This week is secondary Spiritual Emphasis Week here at my Christian international school. What that means: Every day this week the teachers and students of the middle and high school grades gather together to sing (or in the case of some students, cross their arms and look embarrassed,) and listen to a sermon that is focused on relevance to their lives. Today was pretty cool- the kids were given paper, markers, nails, and hammers, and were invited to literally nail their fears, imperfections, and sins to the wooden cross erected especially for this day. The point was that Christ has already died for all of these things; literally to save us from ourselves. To me it was an impressive painting of humanity. If you think about it, it can be a difficult thing to stand up, and by doing so readily admit that one has in fact screwed up somewhere along the line. As far as the kids were concerned, I think it was a powerful thing for each one to see that humility in their peers. The same can be said for the teachers, who almost all went up. Some took a great sign that it began to rain at the end of the service, seemingly offering everyone their own personal veil of white noise to contemplate the cross and what they might offer up to it.
It has been interesting here, being around others with similar and different views of faith, and of a general way of life. Some of my angsty high schoolers profess to be atheists, but still come to youth group on Fridays(?) Some were raised Christian but struggle with what seems to be a lack of personal relationship to their faith.
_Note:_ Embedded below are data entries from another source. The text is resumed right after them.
(** X8.  Every connection carries one request: whatever the client sends,
    a [Connection: keep-alive] header and an HTTP/1.1 version included, the
    handler leaves [close_connection] set, so the loop of [handle()] ends
    after its first pass. *)
Theorem one_request_per_connection :
  close_connection (reply_to w c p) = true.
Proof. apply (reply_framed w c p). Qed.

End FurtherRequestFacts.

(* ------------------------------------------------------------------ *)
(** * Further properties of [main] *)

Section FurtherMainFacts.
Import PyStr Http SocketServer Serve Spec Observe.
Local Open Scope list_scope.

Variable rt : runtime.

(** X9.  How [main] ends is decided by the bind and the interrupt alone:
    status 1 when the bind raises, status 0 when an interrupt ends the
    serving, and otherwise it goes on serving.  It never blocks in
    [shutdown()], although that is called from the thread that ran
    [serve_forever]. *)
Theorem main_outcome (sc : scenario) (argv : list string) (p : process) :
  fst (main rt sc argv p)
  = match bind_error rt (fst (port_argument rt argv p)) with
    | Some _ => Exit 1
    | None => if interrupt sc then Exit 0 else Serving
    end
  /\ fst (main rt sc argv p) <> Deadlock.
Proof.
  unfold main. destruct (port_argument rt argv p) as [port p1].
  cbn [fst snd]. unfold serve, TCPServer. cbn [fst snd].
  destruct (bind_error rt port) as [exn|].
  - split; [reflexivity | discriminate].
  - unfold serve_forever. cbn [shutdown_request].
    destruct (interrupt sc); cbn; split; try reflexivity; discriminate.
Qed.

(** X10.  When the bind succeeds, [main] prints, after what port parsing
    printed, the seven banner lines for the bound port, naming the
    script's directory as the serving directory, then only request log
    lines, and last the shutdown notice if an interrupt ended the
    serving. *)
Theorem output_of_a_run (sc : scenario) (argv : list string) (p : process) :
  bind_error rt (fst (port_argument rt argv p)) = None ->
  exists logs,
    sys_stdout (snd (main rt sc argv p))
    = sys_stdout (snd (port_argument rt argv p))
      ++ banner (fst (port_argument rt argv p)) (script_directory rt)
      ++ logs ++ (if interrupt sc then [stopped] else [])
    /\ Forall log_line logs.
Proof.
  intros Hb. unfold main. destruct (port_argument rt argv p) as [port p1].
  cbn [fst snd] in *. unfold serve, TCPServer. cbn [fst snd]. rewrite Hb.
  unfold serve_forever. cbn [shutdown_request].
  match goal with
  | |- context [fold_left (fun p c => _handle_request_noblock handle rt c p) ?cs ?q] =>
      destruct (requests_shown rt cs q) as ((logs & Ho & Fl) & _);
      set (p2 := fold_left (fun p c => _handle_request_noblock handle rt c p) cs q)
        in *
  end.
  rewrite print_lines_stdout_app in Ho. cbn [sys_stdout record os_chdir cwd] in Ho.
  exists logs. split; [|exact Fl].
  destruct (interrupt sc); cbn [fst snd shutdown is_shut_down server_close
                                 sys_stdout SocketServer.print record].
  - rewrite Ho, <- !app_assoc. reflexivity.
  - rewrite Ho, <- !app_assoc, app_nil_r. reflexivity.
Qed.

(** X11.  When the bind succeeds, every accepted connection is handled
    once and in the order it arrived: the peers of the handled calls are
    the peers of the arrivals. *)
Theorem connections_are_served_in_order (sc : scenario) (argv : list string)
    (p : process) :
  bind_error rt (fst (port_argument rt argv p)) = None ->
  clients (calls (snd (main rt sc argv p)))
  = clients (calls p) ++ map peer (arrivals sc).
Proof.
  intros Hb. unfold main.
  destruct (port_argument_frame rt argv p) as (_ & Hc & _).
  destruct (port_argument rt argv p) as [port p1].
  cbn [fst snd] in *. unfold serve, TCPServer. cbn [fst snd]. rewrite Hb.
  unfold serve_forever. cbn [shutdown_request].
  match goal with
  | |- context [fold_left (fun p c => _handle_request_noblock handle rt c p) ?cs ?q] =>
      destruct (requests_shown rt cs q) as (_ & Hs);
      set (p2 := fold_left (fun p c => _handle_request_noblock handle rt c p) cs q)
        in *
  end.
  rewrite print_lines_calls in Hs. cbn [calls record os_chdir] in Hs.
  unfold clients in *. rewrite !flat_map_app in Hs.
  cbn [flat_map app] in Hs. rewrite !app_nil_r in Hs. rewrite Hc in Hs.
  destruct (interrupt sc); cbn [fst snd shutdown is_shut_down server_close
                                 calls SocketServer.print record].
  - rewrite flat_map_app. cbn [flat_map app]. rewrite app_nil_r. exact Hs.
  - exact Hs.
Qed.

(** X16.  [main] reads the second word of the command line and nothing
    else of it: the program name and every later argument are ignored. *)
Theorem only_the_first_argument_counts (sc : scenario)
    (argv argv' : list string) (p : process) :
  nth_error argv 1 = nth_error argv' 1 ->
  main rt sc argv p = main rt sc argv' p.
Proof.
  intros H. unfold main.
  replace (port_argument rt argv' p) with (port_argument rt argv p);
    [reflexivity|].
  unfold port_argument.
  destruct argv as [|a0 [|a1 rest]], argv' as [|b0 [|b1 rest']];
    cbn in H |- *; try reflexivity; try discriminate.
  now injection H as ->.
Qed.

End FurtherMainFacts.

(* ------------------------------------------------------------------ *)
(** * Exact replies *)

Section ExactReplies.
Import PyStr Http Spec Observe SocketServer.
Local Open Scope list_scope.

Variables (w : world) (c : connection) (p : process).

Lemma headers_hold_no_blank (fs : list frame) :
  Forall is_header fs -> blank_count fs = 0.
Proof.
  induction 1 as [|f fs Hf _ IH]; [reflexivity|].
  destruct f; try contradiction. exact IH.
Qed.

Lemma bodies_hold_no_blank (fs : list frame) :
  Forall is_body fs -> blank_count fs = 0.
Proof.
  induction 1 as [|f fs Hf _ IH]; [reflexivity|].
  destruct f; try contradiction. exact IH.
Qed.

(** X12.  No reply carries a CORS header twice: a reply has at most one
    blank line, and each of the three header names occurs on exactly as
    many header lines as there are blank lines, since no inherited code
    path sends a header of such a name. *)
Theorem cors_headers_are_never_duplicated :
  let h := reply_to w c p in
  blank_count (wfile h) <= 1
  /\ Forall (fun kw => header_count kw (wfile h) = blank_count (wfile h))
       cors_names.
Proof.
  intros h. subst h. split.
  - destruct (reply_answered w c p) as
      [(_ & Hw & _) | (rq & code & body & _ & _ & _ & _ & Fb & Hw)].
    + rewrite Hw. cbn. lia.
    + destruct (bare rq).
      * rewrite Hw, (bodies_hold_no_blank body Fb). lia.
      * destruct Hw as (message & hdrs & -> & Fh).
        change (StatusLine BaseHTTPRequestHandler.protocol_version code message
                  :: hdrs ++ cors_headers ++ BlankLine :: body)
          with ([StatusLine BaseHTTPRequestHandler.protocol_version code
                   message]
                ++ hdrs ++ cors_headers ++ [BlankLine] ++ body).
        rewrite !blank_count_app, (headers_hold_no_blank hdrs Fh),
          (bodies_hold_no_blank body Fb).
        cbn. lia.
  - apply Forall_forall. intros kw Hkw.
    assert (Hb : headers_buffer (reply_to w c p) = []).
    { destruct (reply_answered w c p) as
        [(_ & _ & Hb & _) | (rq & code & body & _ & _ & Hb & _)]; exact Hb. }
    pose proof (handle_balanced kw Hkw c (new_handler w c p) eq_refl) as H.
    unfold balanced in H. fold (exec (Serve.handle c) (new_handler w c p)) in H.
    fold (reply_to w c p) in H. rewrite Hb in H. cbn in H. lia.
Qed.

(** X13.  The reply to a GET of a file that opens and whose
    [If-Modified-Since] condition does not hold is exactly: the status
    line [HTTP/1.0 200 OK], [Server], [Date], [Content-type],
    [Content-Length] giving the size [os.fstat] reports, [Last-Modified]
    giving the date of the modification time it reports, the three CORS
    headers, the blank line and the bytes read from the file. *)
Theorem file_reply_frames (target : string) (hs : list (string * string))
    (rq : request) (f : file) :
  well_formed w c "GET" target hs rq ->
  let name := SimpleHTTPRequestHandler.translate_path w (cwd p) (rq_path rq) in
  isdir w name = false ->
  endswith_slash name = false ->
  open_rb w name = Opened f ->
  SimpleHTTPRequestHandler.not_modified_since w hs f = false ->
  exists k,
    wfile (reply_to w c p)
    = preamble w 200 "OK" k ++ file_headers w name f
      ++ cors_headers ++ [BlankLine] ++ body_frames (contents f).
Proof.
  intros Hwf name Hd Hs Ho Hn.
  assert (Ehs : rq_headers rq = hs).
  { destruct Hwf as (_ & ? & ? & ? & _ & _ & _ & _ & _ & ->). reflexivity. }
  apply (reply_dispatch w c p "GET" target hs rq
           (fun h => exists k,
                wfile h
                = preamble w 200 "OK" k ++ file_headers w name f
                  ++ cors_headers ++ [BlankLine] ++ body_frames (contents f))
           Hwf).
  change (Serve.methods ("do_" ++ "GET"))
    with (Some (@SimpleHTTPRequestHandler.do_GET Serve.CORSHTTPRequestHandler)).
  rewrite <- Ehs in Hn.
  exact (do_GET_file_frames w (cwd p) (peer c) (sys_stdout p) (sys_stderr p)
           rq f (well_formed_not_bare w c _ _ _ _ Hwf) Hd Hs Ho Hn).
Qed.

(** X14.  The reply to a GET of a name that is no directory and that
    ends in a slash, or for which [open] raises [OSError], is exactly: the
    status line [HTTP/1.0 404 File not found], [Server], [Date],
    [Connection: close], [Content-Type], [Content-Length] giving the number
    of bytes of the error page, the three CORS headers, the blank line and
    the page. *)
Theorem missing_file_reply_frames (target : string)
    (hs : list (string * string)) (rq : request) :
  well_formed w c "GET" target hs rq ->
  let name := SimpleHTTPRequestHandler.translate_path w (cwd p) (rq_path rq) in
  let page :=
    error_page w 404 "File not found" "Nothing matches the given URI" in
  isdir w name = false ->
  endswith_slash name = true \/ open_rb w name = OSError ->
  exists k,
    wfile (reply_to w c p)
    = preamble w 404 "File not found" k ++ error_headers page
      ++ cors_headers ++ [BlankLine] ++ body_frames page.
Proof.
  intros Hwf name page Hd Ho.
  apply (reply_dispatch w c p "GET" target hs rq
           (fun h => exists k,
                wfile h
                = preamble w 404 "File not found" k ++ error_headers page
                  ++ cors_headers ++ [BlankLine] ++ body_frames page)
           Hwf).
  change (Serve.methods ("do_" ++ "GET"))
    with (Some (@SimpleHTTPRequestHandler.do_GET Serve.CORSHTTPRequestHandler)).
  apply (do_GET_missing_frames w (cwd p) (peer c) (sys_stdout p)
           (sys_stderr p) rq (well_formed_not_bare w c _ _ _ _ Hwf)).
  - rewrite (well_formed_command w c _ _ _ _ Hwf). discriminate.
  - exact Hd.
  - exact Ho.
Qed.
As for me, I’m always figuring. I think when you stop asking questions, faith stops. For the most part I fit in well enough here, with two exceptions (excluding completely semantic differences in rules. If we were speaking in terms of Judaism, I would say I have issues with Talmudic interpretation as opposed to theological Torah-based disagreements- some rules I still just don't get.) My Catholic upbringing let me pray to/through Mother Mary, which the ‘Born-Again’ sect (what is another word for that? I dislike that term immensely-) does not do. Also, probably because of my Catholicism, I am pretty hesitant to attribute every bad thing that happens to the devil. The way some talk, the dude walks around here tapping people on the shoulder (and of course if you believe that, it’s totally fine by me.) I’m more interested in recognizing that as human beings, we create a lot of our own problems, trespasses against faith and against other people.
But, in true Muzungu Princess style, heading back to class after that impressive sermon, I promptly hydroplaned my sandal on a puddle and went flying to the cement. The students behind me (they were my own anyway,) instantly cracked up, and I skinned my knee (insert sympathy here, if between giggles you can muster any)! Still, at least I avoided the mud and saved my laptop any undue damage. So now all the boys laugh when they hear about it, and I have no problem admitting to my own mad skills at falling down in Uganda- and all the girls give me an apologetic ‘awww’ when they see I actually did rip some skin off my knee. Cool kids have battle scars. What can I say.
I promise I have fun stories too, and will share them soon- I've just been a little swamped with accreditation work for the school and the usual teaching job stuff- grading, lesson plans, etc. Oh, and my formal observation today. Yes, even in Uganda. So teacher friends, there you go. And of course, my principal intentionally picks my most difficult class ;) But we wouldn't be in the profession if we couldn't get it done!